So I want to find all functions $f : \mathbb R \to \mathbb R$ so that:
$$f(xy) = f'(x)f(y), \forall x,y \in \mathbb R$$
My try: $y=1$ gives: $f(x) = f'(x)f(1)$ or $f'(x) = \frac{f(x)}{f(1)}$
$$f(x) = e^{\frac{x}{f(1)}}$$
where $f(1)$ must fulfil $$f(1) = e^{\frac 1 {f(1)}}$$
We can conclude $f(1)>0$ and since $\cases{1/x & \text{is monotonic decaying}\\ e^x &\text{is monotonic increasing}}$
Therefore there must exist one and only such $f(1) \in \mathbb R$.
Does this make sense?
On
Choosing $x=0$ you get $f(0) = f'(0) f(y)$ for every $y\in\mathbb{R}$.
If $f'(0)\neq 0$ then $f$ is constant. As a consequence, $f'(x) = 0$ for every $x\in \mathbb{R}$, so that choosing $y=1$ in the relation you get $f(x) = 0$ for every $x\in\mathbb{R}$.

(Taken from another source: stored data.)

(** * PgvectorService: collection lifecycle and cross-collection search

    A shallow embedding of [src/pgvector/pgvector_service.py].

    The service is a thin layer over three collaborators that are not part
    of the repository: an embedding provider (langchain_core [Embeddings]),
    the [PGVector] vector store of langchain_community, and a PostgreSQL
    server with the pgvector extension.  The collaborators are modelled
    here as far as the service drives them:

    - the server is a [world]: whether a connection can be opened, the two
      tables [langchain_pg_collection] and [langchain_pg_embedding] (absent
      until some [PGVector] object creates them), the supply of fresh
      UUIDs, and a log of the calls made to the embedding provider;
    - float8 values are idealised as rationals ([Q]) and float arithmetic
      as exact arithmetic;
    - the distance operator of the extension is a parameter of the search
      section: nothing is assumed about it unless a statement says so;
    - the provider is a pair of total functions; its calls are logged;
    - logging and [CREATE EXTENSION IF NOT EXISTS], which leave the tables
      alone, are left out;
    - a [PGVector] object that is given no connection commits what it
      writes (module [PGVector]); the service hands it a connection of its
      own, on which nothing is committed: what was written through it is
      discarded when the connection is closed ([with_connection]).

    Python exceptions are modelled by an error monad over the world that
    keeps the state reached when the exception is raised. *)

From Stdlib Require Import List String Ascii Bool ZArith NArith QArith Lia Lqa.
From Stdlib Require Import Sorting.Sorted Sorting.Permutation.
Import ListNotations.

Local Open Scope string_scope.

(** ** Values exchanged with the collaborators *)

Definition vector := list Q.
Definition uuid := N.
(** C7: in every state the mounted component reaches, the description
    box shows the description when it is not empty and the error
    otherwise, so it never shows both. *)
Theorem C7_description_box_shows_one :
  forall p es,
  let s := run es (mount p) in
  (description (react s) <> "" -> descriptionBox s = description (react s)) /\
  (description (react s) = "" -> descriptionBox s = error (react s)) /\
  (descriptionBox s = description (react s) \/
   descriptionBox s = error (react s)).
Proof.
  intros p es s. unfold descriptionBox, Js.or.
  destruct (Js.falsy (description (react s))) eqn:H.
  - apply falsy_empty in H. repeat split; auto. congruence.
  - repeat split; auto. intros E. apply falsy_empty in E. congruence.
Qed.


(** C9, evaluated on the code: the camera stream has two live tracks when
    the component is unmounted.  The cleanup cancels speech and removes
    the voice-list callback, but it finds [videoRef] detached and stops no
    track: both are still live afterwards.  Run with the ref attached, the
    same cleanup stops them. *)
Theorem C9_unmount_leaves_tracks_live :
  let s := demoReady in
  let s1 := exec unmount s in
  liveTracks s = 2 /\
  liveTracks s1 = 2 /\
  filter (fun e => match e with TrackStop => true | _ => false end) (trace s1)
  = [] /\
  queue (speechSynthesis s1) = [] /\
  onvoiceschanged (speechSynthesis s1) = false /\
  liveTracks (exec cleanup s) = 0.
Proof. vm_compute. repeat split. Qed.

(** C10: when the camera is ready but the canvas gives no 2D context, the
    cycle ends at once: the flag is cleared, the description and the error
    stay empty, and the trace shows the analysing text handed to the audio
    element and nothing else: no other call of [speak], no request, no
    write of the error after its clearing. *)
Theorem C10_no_context_ends_silently :
  forall s,
  reachable s -> isLoading (react s) = false ->
  cameraReady s = true -> context2d (platform s) = false ->
  let s1 := dispatch s Click in
  isLoading (react s1) = false /\
  description (react s1) = "" /\
  error (react s1) = "" /\
  pendingGenerateContent (pending s1) = [] /\
  trace s1 = trace s ++ cyclePrefix ++
    [SynthCancel; AudioAddErrorListener (nextId s);
     AudioSetSrc (ttsUrl msgAnalyzing); AudioPlay (nextId s);
     SetIsLoading false].
Proof.
  intros s Hs Hl Hc Hx. destruct (reachable_wellFormed s Hs) as [Hr Hp].
  break_state s. cbn in Hr, Hl, Hp, Hc, Hx.
  unfold attached in Hr. injection Hr as -> -> ->.
  rewrite Hl in Hp. subst. revert Hc. unfold cyclePrefix. js.
  split_ifs; [intros _|discriminate]. js.
  repeat split. rewrite <- !app_assoc. reflexivity.
Qed.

If $f'(0) = 0$, then by the above relation also $f(0) = 0$. Choosing $y=1$ you get $f(x) = f'(x) f(1)$. If $f(1) = 0$ then $f(x) = 0$ for every $x$. Otherwise, if $f(1) \neq 0$, then you get $f(x) = c e^{x/f(1)}$, but $c=0$ since $f(0) = 0$.
From $f(x)=f'(x)f(1)$, consider $f(1)=0$ before you start dividing by it. If $f(1)=0$, then $f(x)=0$. Assume it's not: then indeed, we have (for $c=\tfrac1{f(1)}$)
$$f'(x)=cf(x)$$
which is a widely known differential equation with the general solution
$$f(x)=Ke^{cx}$$
Now to find $c=\tfrac1{f(1)}$, simply substitute $f(x)=Ke^{cx}$ in the original equation to see
$$Ke^{cxy} = cKe^{cx}\cdot Ke^{cy}$$
assuming $K\neq 0$ (which would be $f(x)=0$), and setting $y=0$, we see $1 = cKe^{cx}$ for all $x$: this is impossible. Thus, $f(x)=0$ is the only option.